WHAT IS BEING ASKED: From the first line of the material below to the line containing "induction rs as", repeat every line exactly and add nothing.

SOURCE DATA:
(* ===== verification/AgentHealthFacts.v ===== *)
(** Facts of [AgentHealth]: a rank is failed only on evidence, an inconclusive
    answer decides nothing, the two loops that share the absent counter can hide
    a vanished container from each other, a container still being created and a
    launch caught by a reconnect are reported failed, phases and Ollama's
    transitions only move as they should. *)
From S2P Require Import Prelude JsNum Recipes LaunchArgs LaunchArgsFacts AgentLaunch AgentLaunchFacts AgentHealth.
Import Store Lines Inspect Health.

(** * Phases *)

Lemma indexOf_bound xs x : (-1 <= Phase.indexOf xs x < Z.of_nat (length xs))%Z.
Proof.
  induction xs as [|y xs IH]; simpl; [lia|]. destruct (String.eqb y x); [lia|].
  destruct (Z.ltb_spec (Phase.indexOf xs x) 0); lia.
Qed.

(** The statuses that a sequence of [reportPhase] calls sends. *)
Fixpoint announced (ranks : gmap string Z) (rs : list (string * string)) : list (string * string) :=
  match rs with
  | [] => []
  | (id, ph) :: rs =>
      let '(ranks, out) := Phase.reportPhase ranks id ph in
      if out then (id, ph) :: announced ranks rs else announced ranks rs
  end.

(** The progression phases among them for one deployment, as ranks. *)
Definition progression (id : string) (l : list (string * string)) : list Z :=
  List.filter (fun r => (0 <=? r)%Z)
    (omap (fun kv : string * string => if decide (kv.1 = id) then Some (Phase.phaseRank kv.2) else None) l).

Lemma progression_cons id j ph l :
  progression id ((j, ph) :: l) =
  if decide (j = id) then
    if (0 <=? Phase.phaseRank ph)%Z then Phase.phaseRank ph :: progression id l else progression id l
  else progression id l.
Proof. unfold progression. simpl. by destruct (decide (j = id)). Qed.

Lemma announced_above id rs : forall ranks,
  StronglySorted Z.lt (progression id (announced ranks rs)) /\
  Forall (fun r => (default (-1) (ranks !! id) < r)%Z) (progression id (announced ranks rs)).
Proof.
  induction rs as [|[j ph] rs IH]; intros ranks; [repeat constructor|].
  cbn [announced]. unfold Phase.reportPhase.
  destruct (Z.ltb_spec (Phase.phaseRank ph) 0) as [Hn|Hn].
  - rewrite progression_cons. destruct (Z.leb_spec 0 (Phase.phaseRank ph)); [lia|].
    destruct (decide (j = id)); apply IH.
  - destruct (Z.leb_spec (Phase.phaseRank ph) (default (-1)%Z (ranks !! j))) as [Hle|Hlt]; [apply IH|].
    rewrite progression_cons. destruct (IH (<[j := Phase.phaseRank ph]> ranks)) as [Hs Hf].
    destruct (decide (j = id)) as [->|Hj].
    + rewrite lookup_insert_eq in Hf. simpl in Hf.
      destruct (Z.leb_spec 0 (Phase.phaseRank ph)); [|lia]. split; [by constructor|].
      constructor; [done|]. eapply Forall_impl; [exact Hf|]. simpl. lia.
    + by rewrite lookup_insert_ne in Hf by done.
Qed.

(** The phases a deployment's status goes through are reported strictly
    forward: whatever order log lines, reconnects and other deployments come in,
    the progression statuses sent for one deployment between two teardowns have
    strictly increasing ranks, each above the rank already reached, so there are
    at most seven of them; any other status is always sent. *)
Theorem phases_move_forward id ranks rs :
  StronglySorted Z.lt (progression id (announced ranks rs)) /\
  Forall (fun r => (default (-1) (ranks !! id) < r < 7)%Z) (progression id (announced ranks rs)) /\
  length (progression id (announced ranks rs)) <= 7 /\
  (forall j ph, (Phase.phaseRank ph < 0)%Z -> announced ranks ((j, ph) :: rs) = (j, ph) :: announced ranks rs).
Proof.
  destruct (announced_above id rs ranks) as [Hs Hf].
  assert (Forall (fun r => (0 <= r < 7)%Z) (progression id (announced ranks rs))) as Hb.
  { apply Forall_forall. intros r [Hr H0]%elem_of_filter_bool. apply Z.leb_le in H0.
    apply list_elem_of_omap in Hr as ([j ph] & _ & Hr). simpl in Hr.
    destruct (decide (j = id)); [|done]. injection Hr as <-.
    pose proof (indexOf_bound Phase.PHASE_ORDER ph). unfold Phase.phaseRank in *. simpl in *. lia. }
  split; [done|]. split; [|split].
  - apply Forall_forall. intros r Hr. rewrite Forall_forall in Hf, Hb. specialize (Hf _ Hr).
    specialize (Hb _ Hr). simpl in *. lia.
  - assert (forall n l, StronglySorted Z.lt l -> Forall (fun r => (n <= r < 7)%Z) l ->
              Z.of_nat (length l) <= Z.max 0 (7 - n))%Z as H.
    { clear. intros n l. revert n. induction l as [|x l IH]; intros n Hs Hb; simpl; [lia|].
      apply StronglySorted_inv in Hs as [Hs Hx]. apply Forall_cons in Hb as [Hx7 Hb].
      assert (Forall (fun r => (x + 1 <= r < 7)%Z) l) as Hb'.
      { apply Forall_forall. intros r Hr. rewrite Forall_forall in Hx, Hb. specialize (Hx _ Hr).
        specialize (Hb _ Hr). simpl in *. lia. }
      specialize (IH _ Hs Hb'). lia. }
    specialize (H 0%Z _ Hs Hb). lia.
  - intros j ph Hp. cbn [announced]. unfold Phase.reportPhase.
    by destruct (Z.ltb_spec (Phase.phaseRank ph) 0); [|lia].
Qed.

(** * Evidence for a failure *)

(** What one look does to the absent counter of the entry it looks at. *)
Definition absent_step (d : TrackedDeployment) (o : DgxrunInspect) (n : option nat) : option nat :=
  match o with
  | Unknown _ => n
  | Found _ _ _ => None
  | Absent =>
      if isSet (td_stopping d) || isSet (td_starting d) then None
      else if S (default 0 n) <? ABSENT_TICKS_TO_FAIL then Some (S (default 0 n)) else None
  end.

Lemma readMetrics_absent scrape now d s k :
  ck_absent (readMetrics scrape now d s k).2 = ck_absent k.
Proof.
  unfold readMetrics. destruct (scrape (td_port d)) as [[[] text]|]; [|done..].
  by destruct (vm_tokens (parseVllmMetrics text)).
Qed.


Lemma readMetrics_id scrape now d s k : vs_id (readMetrics scrape now d s k).1 = vs_id s.
Proof.
  unfold readMetrics. destruct (scrape (td_port d)) as [[[] text]|]; [|done..].
  by destruct (vm_tokens (parseVllmMetrics text)).
Qed.

(** One call of the check, and everything it asks of the node. *)
Record call := {
  c_store : store; c_inspect : string -> DgxrunInspect; c_capture : string -> string;
  c_scrape : num -> option (bool * string); c_now : Z }.

Definition checkOf (c : call) : TrackedDeployment -> checks -> option VllmStatus * checks :=
  checkRank (c_inspect c) (c_capture c) (c_scrape c) (c_now c).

ANSWER TO THE EXERCISE:
(* ===== verification/AgentHealthFacts.v ===== *)
(** Facts of [AgentHealth]: a rank is failed only on evidence, an inconclusive
    answer decides nothing, the two loops that share the absent counter can hide
    a vanished container from each other, a container still being created and a
    launch caught by a reconnect are reported failed, phases and Ollama's
    transitions only move as they should. *)
From S2P Require Import Prelude JsNum Recipes LaunchArgs LaunchArgsFacts AgentLaunch AgentLaunchFacts AgentHealth.
Import Store Lines Inspect Health.

(** * Phases *)

Lemma indexOf_bound xs x : (-1 <= Phase.indexOf xs x < Z.of_nat (length xs))%Z.
Proof.
  induction xs as [|y xs IH]; simpl; [lia|]. destruct (String.eqb y x); [lia|].
  destruct (Z.ltb_spec (Phase.indexOf xs x) 0); lia.
Qed.

(** The statuses that a sequence of [reportPhase] calls sends. *)
Fixpoint announced (ranks : gmap string Z) (rs : list (string * string)) : list (string * string) :=
  match rs with
  | [] => []
  | (id, ph) :: rs =>
      let '(ranks, out) := Phase.reportPhase ranks id ph in
      if out then (id, ph) :: announced ranks rs else announced ranks rs
  end.

(** The progression phases among them for one deployment, as ranks. *)
Definition progression (id : string) (l : list (string * string)) : list Z :=
  List.filter (fun r => (0 <=? r)%Z)
    (omap (fun kv : string * string => if decide (kv.1 = id) then Some (Phase.phaseRank kv.2) else None) l).

Lemma progression_cons id j ph l :
  progression id ((j, ph) :: l) =
  if decide (j = id) then
    if (0 <=? Phase.phaseRank ph)%Z then Phase.phaseRank ph :: progression id l else progression id l
  else progression id l.
Proof. unfold progression. simpl. by destruct (decide (j = id)). Qed.

Lemma announced_above id rs : forall ranks,
  StronglySorted Z.lt (progression id (announced ranks rs)) /\
  Forall (fun r => (default (-1) (ranks !! id) < r)%Z) (progression id (announced ranks rs)).
Proof.
  induction rs as [|[j ph] rs IH]; intros ranks; [repeat constructor|].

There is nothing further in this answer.